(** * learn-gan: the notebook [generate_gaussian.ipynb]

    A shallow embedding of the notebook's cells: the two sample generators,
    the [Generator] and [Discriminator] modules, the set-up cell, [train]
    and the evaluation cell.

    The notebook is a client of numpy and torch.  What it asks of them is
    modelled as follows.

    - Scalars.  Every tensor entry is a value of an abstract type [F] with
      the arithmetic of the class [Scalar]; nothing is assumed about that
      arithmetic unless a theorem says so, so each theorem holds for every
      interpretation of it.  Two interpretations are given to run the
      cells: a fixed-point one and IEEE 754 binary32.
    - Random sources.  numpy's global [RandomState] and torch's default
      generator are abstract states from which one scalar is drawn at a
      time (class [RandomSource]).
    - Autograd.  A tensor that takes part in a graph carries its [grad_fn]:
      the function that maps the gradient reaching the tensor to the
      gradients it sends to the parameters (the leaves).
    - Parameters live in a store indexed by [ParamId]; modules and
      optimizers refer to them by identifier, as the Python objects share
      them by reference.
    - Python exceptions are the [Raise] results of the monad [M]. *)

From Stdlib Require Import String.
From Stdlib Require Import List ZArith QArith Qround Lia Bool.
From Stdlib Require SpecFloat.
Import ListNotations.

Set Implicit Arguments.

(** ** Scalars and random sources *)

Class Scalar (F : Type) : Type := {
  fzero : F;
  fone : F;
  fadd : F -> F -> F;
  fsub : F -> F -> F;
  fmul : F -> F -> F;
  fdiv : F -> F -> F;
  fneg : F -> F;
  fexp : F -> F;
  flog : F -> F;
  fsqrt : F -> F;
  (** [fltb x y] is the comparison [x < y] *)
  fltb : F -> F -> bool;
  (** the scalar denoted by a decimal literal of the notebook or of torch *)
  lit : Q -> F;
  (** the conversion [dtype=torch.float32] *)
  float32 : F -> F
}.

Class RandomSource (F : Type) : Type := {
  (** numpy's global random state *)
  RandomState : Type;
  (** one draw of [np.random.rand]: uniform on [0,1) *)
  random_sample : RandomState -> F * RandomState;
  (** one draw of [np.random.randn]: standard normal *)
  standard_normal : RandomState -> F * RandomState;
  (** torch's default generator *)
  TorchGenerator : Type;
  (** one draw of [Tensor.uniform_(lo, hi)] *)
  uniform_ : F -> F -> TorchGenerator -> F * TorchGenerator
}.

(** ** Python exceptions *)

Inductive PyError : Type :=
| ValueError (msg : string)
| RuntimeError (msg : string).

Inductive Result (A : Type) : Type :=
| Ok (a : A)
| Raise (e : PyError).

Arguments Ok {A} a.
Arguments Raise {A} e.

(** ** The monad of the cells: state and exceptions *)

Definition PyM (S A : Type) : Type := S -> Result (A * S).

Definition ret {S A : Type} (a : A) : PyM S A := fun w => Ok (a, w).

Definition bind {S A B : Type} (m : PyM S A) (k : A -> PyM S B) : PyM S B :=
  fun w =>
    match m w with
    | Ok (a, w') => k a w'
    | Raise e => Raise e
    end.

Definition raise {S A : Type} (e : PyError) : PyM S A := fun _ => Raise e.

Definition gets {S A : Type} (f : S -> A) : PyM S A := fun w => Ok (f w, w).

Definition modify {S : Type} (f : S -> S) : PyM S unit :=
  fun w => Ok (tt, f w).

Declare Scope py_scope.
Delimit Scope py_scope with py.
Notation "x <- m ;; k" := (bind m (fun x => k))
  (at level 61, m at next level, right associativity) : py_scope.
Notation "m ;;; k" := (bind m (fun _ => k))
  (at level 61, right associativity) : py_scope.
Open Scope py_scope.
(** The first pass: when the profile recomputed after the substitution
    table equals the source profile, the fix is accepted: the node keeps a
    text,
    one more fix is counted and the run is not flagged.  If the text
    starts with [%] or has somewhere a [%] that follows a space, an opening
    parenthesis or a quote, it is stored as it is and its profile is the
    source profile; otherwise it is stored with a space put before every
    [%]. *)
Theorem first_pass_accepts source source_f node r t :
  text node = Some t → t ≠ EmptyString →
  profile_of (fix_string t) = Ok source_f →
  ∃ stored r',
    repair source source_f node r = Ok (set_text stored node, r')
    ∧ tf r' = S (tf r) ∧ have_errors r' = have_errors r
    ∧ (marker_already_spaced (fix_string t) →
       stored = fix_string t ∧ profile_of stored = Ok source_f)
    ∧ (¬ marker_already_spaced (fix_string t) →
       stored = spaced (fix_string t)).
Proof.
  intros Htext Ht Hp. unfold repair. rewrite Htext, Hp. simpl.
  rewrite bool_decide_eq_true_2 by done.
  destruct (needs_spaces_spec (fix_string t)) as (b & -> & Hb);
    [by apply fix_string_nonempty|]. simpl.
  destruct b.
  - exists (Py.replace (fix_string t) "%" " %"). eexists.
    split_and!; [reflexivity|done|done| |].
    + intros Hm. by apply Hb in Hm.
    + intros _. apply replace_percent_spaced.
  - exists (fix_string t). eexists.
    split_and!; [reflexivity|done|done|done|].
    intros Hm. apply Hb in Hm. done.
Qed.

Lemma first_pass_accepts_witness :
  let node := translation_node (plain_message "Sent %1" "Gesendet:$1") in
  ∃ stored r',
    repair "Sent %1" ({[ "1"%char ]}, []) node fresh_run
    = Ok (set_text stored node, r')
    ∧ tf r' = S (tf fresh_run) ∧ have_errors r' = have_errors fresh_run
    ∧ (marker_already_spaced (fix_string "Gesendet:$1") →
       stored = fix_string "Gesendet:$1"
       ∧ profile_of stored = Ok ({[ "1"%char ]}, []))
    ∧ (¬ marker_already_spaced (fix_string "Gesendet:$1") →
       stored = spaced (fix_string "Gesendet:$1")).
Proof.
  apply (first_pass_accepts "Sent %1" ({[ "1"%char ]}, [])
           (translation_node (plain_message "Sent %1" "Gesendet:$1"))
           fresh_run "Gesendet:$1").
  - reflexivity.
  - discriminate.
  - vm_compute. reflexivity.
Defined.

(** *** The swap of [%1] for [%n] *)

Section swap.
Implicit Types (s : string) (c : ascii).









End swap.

◇ ◇ ◇ ◇ ◇

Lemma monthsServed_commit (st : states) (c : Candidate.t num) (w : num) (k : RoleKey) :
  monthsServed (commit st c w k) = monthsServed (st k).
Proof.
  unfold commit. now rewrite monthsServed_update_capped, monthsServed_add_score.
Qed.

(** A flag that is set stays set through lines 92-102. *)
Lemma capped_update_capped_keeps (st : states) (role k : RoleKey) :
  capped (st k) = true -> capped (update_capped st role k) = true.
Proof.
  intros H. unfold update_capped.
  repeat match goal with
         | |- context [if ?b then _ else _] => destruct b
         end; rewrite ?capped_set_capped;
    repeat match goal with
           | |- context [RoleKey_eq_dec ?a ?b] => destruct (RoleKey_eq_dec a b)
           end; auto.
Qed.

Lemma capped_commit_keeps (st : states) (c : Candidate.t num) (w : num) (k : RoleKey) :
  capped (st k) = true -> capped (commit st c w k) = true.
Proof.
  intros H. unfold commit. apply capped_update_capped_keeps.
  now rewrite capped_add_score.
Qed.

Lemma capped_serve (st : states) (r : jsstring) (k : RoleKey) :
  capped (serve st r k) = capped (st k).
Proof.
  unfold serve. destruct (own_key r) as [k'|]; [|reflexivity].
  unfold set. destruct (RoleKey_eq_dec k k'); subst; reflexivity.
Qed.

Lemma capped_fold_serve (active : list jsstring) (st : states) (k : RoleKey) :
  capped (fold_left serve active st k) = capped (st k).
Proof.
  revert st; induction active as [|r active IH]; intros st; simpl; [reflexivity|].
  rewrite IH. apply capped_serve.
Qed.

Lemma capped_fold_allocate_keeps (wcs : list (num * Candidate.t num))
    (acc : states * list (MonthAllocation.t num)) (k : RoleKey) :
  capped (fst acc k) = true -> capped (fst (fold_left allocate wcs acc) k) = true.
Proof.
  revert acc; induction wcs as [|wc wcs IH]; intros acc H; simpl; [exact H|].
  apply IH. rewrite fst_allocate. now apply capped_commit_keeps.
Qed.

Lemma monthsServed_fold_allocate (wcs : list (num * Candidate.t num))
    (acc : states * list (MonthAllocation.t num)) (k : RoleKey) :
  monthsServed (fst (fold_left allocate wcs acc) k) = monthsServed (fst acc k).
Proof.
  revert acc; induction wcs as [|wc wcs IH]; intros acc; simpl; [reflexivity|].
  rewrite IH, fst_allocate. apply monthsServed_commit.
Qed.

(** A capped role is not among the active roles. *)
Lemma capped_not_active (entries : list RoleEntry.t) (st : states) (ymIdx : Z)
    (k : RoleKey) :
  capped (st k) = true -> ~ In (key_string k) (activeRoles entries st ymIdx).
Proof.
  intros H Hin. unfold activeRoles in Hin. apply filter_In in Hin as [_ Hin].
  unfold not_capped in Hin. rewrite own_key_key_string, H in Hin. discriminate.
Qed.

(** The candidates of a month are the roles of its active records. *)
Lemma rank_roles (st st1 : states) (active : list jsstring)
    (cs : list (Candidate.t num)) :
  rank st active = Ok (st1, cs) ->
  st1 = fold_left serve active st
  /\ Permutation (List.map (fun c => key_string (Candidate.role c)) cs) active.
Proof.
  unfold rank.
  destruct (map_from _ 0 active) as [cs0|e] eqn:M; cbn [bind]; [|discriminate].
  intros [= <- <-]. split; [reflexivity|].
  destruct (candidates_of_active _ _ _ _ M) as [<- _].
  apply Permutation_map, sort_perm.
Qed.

◇ ◇ ◇ ◇ ◇

Task to carry out
Among the lines above, which ones include the word "repair"? Copy them.

Written response
    repair source source_f node r = Ok (set_text stored node, r')
  intros Htext Ht Hp. unfold repair. rewrite Htext, Hp. simpl.
    repair "Sent %1" ({[ "1"%char ]}, []) node fresh_run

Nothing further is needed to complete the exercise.